++++ PROVIDED RECORDS ++++

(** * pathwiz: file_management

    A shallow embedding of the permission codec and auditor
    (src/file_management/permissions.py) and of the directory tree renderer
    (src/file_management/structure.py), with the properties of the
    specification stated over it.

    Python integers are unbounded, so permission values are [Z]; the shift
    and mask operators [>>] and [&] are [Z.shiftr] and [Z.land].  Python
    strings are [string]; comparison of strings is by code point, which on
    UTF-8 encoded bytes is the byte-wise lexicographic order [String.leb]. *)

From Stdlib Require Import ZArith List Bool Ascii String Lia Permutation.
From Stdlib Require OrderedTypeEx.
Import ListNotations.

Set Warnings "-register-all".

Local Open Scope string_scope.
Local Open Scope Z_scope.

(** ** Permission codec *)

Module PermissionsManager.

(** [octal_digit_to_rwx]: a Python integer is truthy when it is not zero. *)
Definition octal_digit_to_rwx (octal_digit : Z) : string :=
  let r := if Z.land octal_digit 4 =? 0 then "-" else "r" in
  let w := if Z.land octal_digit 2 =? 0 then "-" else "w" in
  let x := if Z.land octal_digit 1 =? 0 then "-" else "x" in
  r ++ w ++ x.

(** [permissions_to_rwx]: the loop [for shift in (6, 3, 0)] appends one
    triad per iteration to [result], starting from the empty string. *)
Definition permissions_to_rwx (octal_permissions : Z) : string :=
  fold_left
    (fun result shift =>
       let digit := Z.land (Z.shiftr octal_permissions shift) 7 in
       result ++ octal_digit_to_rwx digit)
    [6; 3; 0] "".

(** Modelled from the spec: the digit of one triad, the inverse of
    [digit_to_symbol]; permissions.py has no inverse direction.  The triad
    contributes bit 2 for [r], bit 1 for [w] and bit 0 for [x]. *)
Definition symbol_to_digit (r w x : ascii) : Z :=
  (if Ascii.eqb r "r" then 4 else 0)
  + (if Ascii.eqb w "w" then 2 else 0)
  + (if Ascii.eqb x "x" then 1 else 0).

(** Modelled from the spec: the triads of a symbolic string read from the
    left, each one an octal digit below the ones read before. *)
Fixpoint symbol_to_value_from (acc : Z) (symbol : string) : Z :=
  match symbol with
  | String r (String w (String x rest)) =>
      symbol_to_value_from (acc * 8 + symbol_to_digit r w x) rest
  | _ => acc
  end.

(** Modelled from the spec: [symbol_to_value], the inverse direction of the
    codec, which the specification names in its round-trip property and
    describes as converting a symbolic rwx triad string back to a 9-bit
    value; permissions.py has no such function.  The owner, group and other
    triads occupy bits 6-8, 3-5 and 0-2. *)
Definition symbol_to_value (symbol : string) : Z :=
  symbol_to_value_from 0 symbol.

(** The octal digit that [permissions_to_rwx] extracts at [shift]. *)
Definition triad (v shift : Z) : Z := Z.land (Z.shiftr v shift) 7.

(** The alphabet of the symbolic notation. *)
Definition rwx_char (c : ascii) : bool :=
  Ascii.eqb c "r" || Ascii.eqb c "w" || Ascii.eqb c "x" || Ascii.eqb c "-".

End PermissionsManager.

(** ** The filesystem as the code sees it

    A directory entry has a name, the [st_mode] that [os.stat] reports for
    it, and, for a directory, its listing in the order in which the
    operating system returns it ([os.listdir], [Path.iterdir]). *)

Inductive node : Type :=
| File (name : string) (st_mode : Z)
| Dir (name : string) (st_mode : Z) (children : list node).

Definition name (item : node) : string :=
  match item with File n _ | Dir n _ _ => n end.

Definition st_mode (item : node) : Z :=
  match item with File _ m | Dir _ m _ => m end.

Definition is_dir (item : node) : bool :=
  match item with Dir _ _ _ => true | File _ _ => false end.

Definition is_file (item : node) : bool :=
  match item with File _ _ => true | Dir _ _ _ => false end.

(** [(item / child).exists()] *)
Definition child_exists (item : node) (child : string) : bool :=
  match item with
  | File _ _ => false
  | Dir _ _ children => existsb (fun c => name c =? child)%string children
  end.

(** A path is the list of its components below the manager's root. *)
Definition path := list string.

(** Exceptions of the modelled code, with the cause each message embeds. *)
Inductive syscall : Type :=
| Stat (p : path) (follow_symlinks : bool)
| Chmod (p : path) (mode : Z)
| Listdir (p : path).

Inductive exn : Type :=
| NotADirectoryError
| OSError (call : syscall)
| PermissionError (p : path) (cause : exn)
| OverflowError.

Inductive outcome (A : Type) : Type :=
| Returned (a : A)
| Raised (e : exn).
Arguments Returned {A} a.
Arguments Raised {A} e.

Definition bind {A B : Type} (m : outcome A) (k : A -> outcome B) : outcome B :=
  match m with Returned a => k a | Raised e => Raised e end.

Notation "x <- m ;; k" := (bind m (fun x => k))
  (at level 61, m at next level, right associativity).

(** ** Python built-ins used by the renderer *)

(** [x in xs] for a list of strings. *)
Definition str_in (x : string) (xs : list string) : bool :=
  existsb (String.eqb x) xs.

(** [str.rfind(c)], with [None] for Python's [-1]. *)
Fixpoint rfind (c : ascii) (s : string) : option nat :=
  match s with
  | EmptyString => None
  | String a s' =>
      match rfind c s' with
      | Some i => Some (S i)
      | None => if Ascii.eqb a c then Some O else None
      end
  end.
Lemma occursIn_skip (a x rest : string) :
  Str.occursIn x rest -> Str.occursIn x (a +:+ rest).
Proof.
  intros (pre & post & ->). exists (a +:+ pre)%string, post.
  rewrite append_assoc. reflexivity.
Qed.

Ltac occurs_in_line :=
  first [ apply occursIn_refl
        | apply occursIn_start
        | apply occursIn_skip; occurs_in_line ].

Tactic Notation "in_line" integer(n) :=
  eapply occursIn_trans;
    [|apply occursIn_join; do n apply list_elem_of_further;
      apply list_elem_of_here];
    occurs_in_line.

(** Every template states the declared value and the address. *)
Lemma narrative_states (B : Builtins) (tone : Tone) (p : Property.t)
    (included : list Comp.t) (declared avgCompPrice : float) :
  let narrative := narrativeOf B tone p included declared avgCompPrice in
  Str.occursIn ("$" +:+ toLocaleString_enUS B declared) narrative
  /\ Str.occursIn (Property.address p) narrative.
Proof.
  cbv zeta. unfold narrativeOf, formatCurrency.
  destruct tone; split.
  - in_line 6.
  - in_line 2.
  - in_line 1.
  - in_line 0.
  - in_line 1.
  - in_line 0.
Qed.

++++

* _EXERCISE GOAL_
Please output exactly the lines between the one holding "intros (pre &" and the one holding "occurs_in_line." in the records above, inclusive, and nothing more.

* _WRITTEN SOLUTION_
  intros (pre & post & ->). exists (a +:+ pre)%string, post.
  rewrite append_assoc. reflexivity.
Qed.

Ltac occurs_in_line :=
  first [ apply occursIn_refl
        | apply occursIn_start
        | apply occursIn_skip; occurs_in_line ].

Tactic Notation "in_line" integer(n) :=
  eapply occursIn_trans;
    [|apply occursIn_join; do n apply list_elem_of_further;
      apply list_elem_of_here];
    occurs_in_line.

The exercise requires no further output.